Seelischer Angriff auf das Selbstbild des Kindes durch die Eltern.
Das taugt nicht als Schlagzeile. Eltern wollen sie nicht und die, die vom ersten Atemzug an, Tag für Tag, dieser Aggression ausgesetzt sind, sind noch nicht in der Lage diese Anzeige zu schalten.
Warum sind wir nicht in der Lage, jeden Menschen so zu lassen wie er ist?
Ich bin da, weil das Leben mich will. Es hat mich gerufen. Jetzt antworte ich. Ich selbst. Selbstverantwortung. Und ich bin es sogar, der die Geburt einleitet, nicht Mama. Nach etwa neun Monaten der Entwicklung spürt jeder selbst, wann der rechte Zeitpunkt für ihn gekommen ist. Ungeboren geben wir den entscheidenden Hormonausstoß in den Körper der Mutter und lösen damit die Wehentätigkeit aus.
Selbstverständlich lieben Eltern ihre Kinder. Aber mit der ungeprüft von den eigenen Eltern übernommenen „Aus-dir-müssen-wir-erst einmal-einen-Menschen machen-Einstellung“ ist ihre Liebe für das Kind psychische Aggression. „Das Kind erlebt diesen seelischen Angriff auf sein Selbstbild Tag für Tag, denn die Grundhaltung »Wir sind für dich verantwortlich« ist im Gefühl der Erwachsenen verankert und stets präsent. Diese Aggression begleitet das Kind den ersten Tag, den zweiten Tag, den dritten Tag, die erste, zweite, dritte Woche, den ersten Monat, den zweiten, den dritten, das erste, zweite und dritte Jahr – die gesamte Kindheit über, 16, 17, 18 Jahre lang. Ununterbrochen und alternativlos erfährt der junge Mensch von den Erwachsenen ihren grundlegenden Vorbehalt. Er erfährt, dass er so, wie er ist, noch kein vollwertiger Mensch sei, dass er nicht zur Selbstverantwortung befähigt sei, dass er erst ein soziales Wesen werden müsse, dass er dies und das lernen müsse, dass er erzogen werden müsse, so, wie andere meinen, dass es gut für ihn sei.“ (Hubertus von Schoenebeck)

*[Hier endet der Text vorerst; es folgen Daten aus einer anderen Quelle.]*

Lemma range_inv_handle (e : Event) (s s' : Session) (r r' : RandomSource) :
  Range_inv s -> handle e s r = Some (s', r') -> Range_inv s'.
Proof.
  intros Hinv Hh.
  assert (Hsame : forall s1, targets s1 = targets s -> target_centers s1 = target_centers s ->
            gravity s1 = gravity s -> max_draw_strength s1 = max_draw_strength s ->
            aim_sensitivity s1 = aim_sensitivity s -> Range_inv s1).
  { unfold Range_inv. intros s1 -> -> -> -> ->. exact Hinv. }
  assert (Hspawn : forall s0 s1, Range_inv s0 -> spawn_arrow s0 = Some s1 -> Range_inv s1).
  { intros s0 s1 H0 Hs. apply StepFacts.spawn_arrow_inv in Hs
      as [(_ & ->)|(_ & a & _ & _ & _ & ->)]; exact H0. }
  destruct e; simpl in Hh.
  1-4: (injection Hh as <- _; apply Hsame; reflexivity).
  - injection Hh as <- _. unfold draw_press.
    destruct (negb (is_drawing s) && (shots_taken s <? max_shots s)); [|exact Hinv].
    apply Hsame; reflexivity.
  - unfold draw_release, lift in Hh. destruct (is_drawing s).
    + destruct (spawn_arrow (with_draw s false (draw_strength s))) as [s1|] eqn:Hs1;
        [|discriminate].
      injection Hh as <- _.
      apply (Hspawn (with_draw s false (draw_strength s)) s1); [|exact Hs1].
      apply Hsame; reflexivity.
    + injection Hh as <- _. exact Hinv.
  - injection Hh as <- _. apply Hsame; reflexivity.
  - injection Hh as <- _. exact range_inv_reset.
  - unfold lift in Hh. destruct (spawn_arrow s) as [s1|] eqn:Hs1; [|discriminate].
    injection Hh as <- _. exact (Hspawn _ _ Hinv Hs1).
  - unfold render_animation in Hh. destruct animate.
    + apply StepFacts.update_simulation_steps in Hh
        as (w & wind & l & sc & st & _ & _ & _ & ->).
      destruct Hinv as (Hts & _ & Hg & Hm & Ha).
      unfold Range_inv. cbn [targets target_centers gravity max_draw_strength aim_sensitivity].
      split.
      { destruct (is_drawing s); cbn [targets update_aim with_draw negb];
          rewrite map_map; rewrite <- Hts; apply map_ext; intros t; reflexivity. }
      split; [right; reflexivity|].
      destruct (is_drawing s);
        cbn [gravity max_draw_strength aim_sensitivity update_aim with_draw negb]; auto.
    + injection Hh as <- _. exact Hinv.
Qed.
(** * recurrent-plus: the recurrence-rule pipeline of [recurrence_rule.py]

    A shallow embedding of [src/recurrent/recurrence_rule.py]: the
    granularity check, the construction hook of [RecurrenceRule], the
    start/end reconciliation and the two serializers, followed by the
    properties the specification states about them.

    Conventions.
    - Python [str] values are Rocq [string]s and are read as ASCII text.
    - A Python exception is a value of [exn]; a computation that may raise
      returns a [result], which also records a computation that does not
      return.
    - The collaborators that live outside the file (the natural-language
      engine of [recurrent.event_parser], [dateutil.rrule.rrulestr], the
      iteration of a dateutil rule, the text renderings of a datetime) are
      the fields of a record, [Collaborators], that the pipeline takes as
      an argument; the iteration of a rule may stop, raise, hang or go on
      without end. Logging is left out. *)

From Stdlib Require Import ZArith List String Ascii Bool Lia.
Import ListNotations.

Local Open Scope string_scope.
Local Open Scope Z_scope.


(* ===================================================================== *)
(** ** Exceptions and results *)

Inductive exn : Type :=
| ValueError (msg : string)
| TypeError (msg : string)
| AssertionError (msg : string)
| AttributeError (msg : string)
| IndexError (msg : string)
| OverflowError (msg : string)
| MemoryError (msg : string).

(** What a computation comes to: a value, an exception, or no return at
    all (a loop of a collaborator that never ends). *)
Inductive result (A : Type) : Type :=
| Ok (a : A)
| Raise (e : exn)
| Diverges.

Arguments Ok {A} a.
Arguments Raise {A} e.
Arguments Diverges {A}.

Definition rbind {A B : Type} (r : result A) (k : A -> result B) : result B :=
  match r with
  | Ok a => k a
  | Raise e => Raise e
  | Diverges => Diverges
  end.

Definition rmap {A B : Type} (f : A -> B) (r : result A) : result B :=
  rbind r (fun a => Ok (f a)).

(* ===================================================================== *)
(** ** Python strings (ASCII) *)

Module Str.

(** [s.upper()] on ASCII text: the letters a..z move to A..Z. *)
Definition upper_char (c : ascii) : ascii :=
  let n := nat_of_ascii c in
  if (Nat.leb 97 n && Nat.leb n 122)%bool then ascii_of_nat (n - 32) else c.

Fixpoint upper (s : string) : string :=
  match s with
  | EmptyString => EmptyString
  | String c rest => String (upper_char c) (upper rest)
  end.

(** [sub in s]: [sub] occurs in [s] as a contiguous run. *)
Fixpoint contains (sub s : string) : bool :=
  if prefix sub s then true
  else match s with
       | EmptyString => false
       | String _ rest => contains sub rest
       end.

(** The relation that [contains] decides. *)
Definition Occurs (sub s : string) : Prop :=
  exists pre post, s = pre ++ sub ++ post.

(** [token] occurs in [s] up to the case of ASCII letters. *)
Definition OccursNoCase (token s : string) : Prop :=
  exists pre mid post, s = pre ++ mid ++ post /\ upper mid = upper token.

(** The ASCII line boundaries of [str.splitlines]:
    LF, VT, FF, CR, FS, GS, RS. *)
Definition is_linebreak (c : ascii) : bool :=
  let n := nat_of_ascii c in
  (Nat.eqb n 10 || Nat.eqb n 11 || Nat.eqb n 12 || Nat.eqb n 13
   || Nat.eqb n 28 || Nat.eqb n 29 || Nat.eqb n 30)%bool.

Definition CR : ascii := ascii_of_nat 13.
Definition LF : ascii := ascii_of_nat 10.

(** [s.splitlines()]: the lines of [s] without their terminators; CR LF
    is one terminator; a final terminator opens no further line. *)
Fixpoint splitlines (s : string) : list string :=
  match s with
  | EmptyString => []
  | String c rest =>
      if is_linebreak c then
        match rest with
        | String c' rest' =>
            if (Ascii.eqb c CR && Ascii.eqb c' LF)%bool
            then EmptyString :: splitlines rest'
            else EmptyString :: splitlines rest
        | EmptyString => [EmptyString]
        end
      else
        match splitlines rest with
        | [] => [String c EmptyString]
        | l :: ls => String c l :: ls
        end
  end.

(** [sep.join(parts)] *)
Definition join (sep : string) (parts : list string) : string :=
  String.concat sep parts.

Definition NL : string := String LF EmptyString.

End Str.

Ὁ μὴ δαρεὶς ἄνθρωπος οὐ παιδεύεται. (Ho mē dareis anthrōpos ou paideuetai.)
„Der Mensch, der nicht geschunden wird, wird auch nicht erzogen.“
Johann Wolfgang von Goethe muss diesen Satz von Menander so toll gefunden haben, dass er ihn seiner Biographie vorangestellt hat.
Aber was ist nun Dichtung und was Wahrheit?
Joachim Bauer legt seine aus der neurobiologischen Forschung und seiner klinisch-ärztlichen sowie psychotherapeutischen Praxis hervorgegangene These dar, dass die zentralen Strebungen des Menschen primär auf zwischenmenschliche Bindungen und gelingende soziale Beziehungen gerichtet sind. Für die Annahme, dass die Ursprünge der Aggression im Überlebenskampf mit Anderen begründet ist, gibt es keine wissenschaftlichen Beweise. Vielmehr besteht die ursprüngliche Funktion der Aggression in der Bewahrung der Unversehrtheit des eigenen Organismus und in der Abwehr von Schmerz.
Die zentrale Bedeutung des Bindungsbedürfnisses (Partnerschaft, Familie) erklärt, warum Gewalt in Folge aktivierter Aggression überall dort eine Rolle spielt, wo bestehende Beziehungen gefährdet sind. Selbstverständlich kann dies Gewalt in keiner Weise rechtfertigen. Die Beendigung und der Verlust von Bindungen gehört zu den unvermeidlichen Tatsachen des Lebens. Im Gegensatz dazu sind Zuwendungsdefizite, Beziehungsmangel, soziale Verwahrlosung und Gewalterfahrung, wie sie immer mehr Kinder und Jugendliche erleben, keine unvermeidliche Tatsache des Lebens.
… und das Beste, was Eltern ihrem Sprössling geben können,
ist die kostbare Wohltat der Nichteinmischung.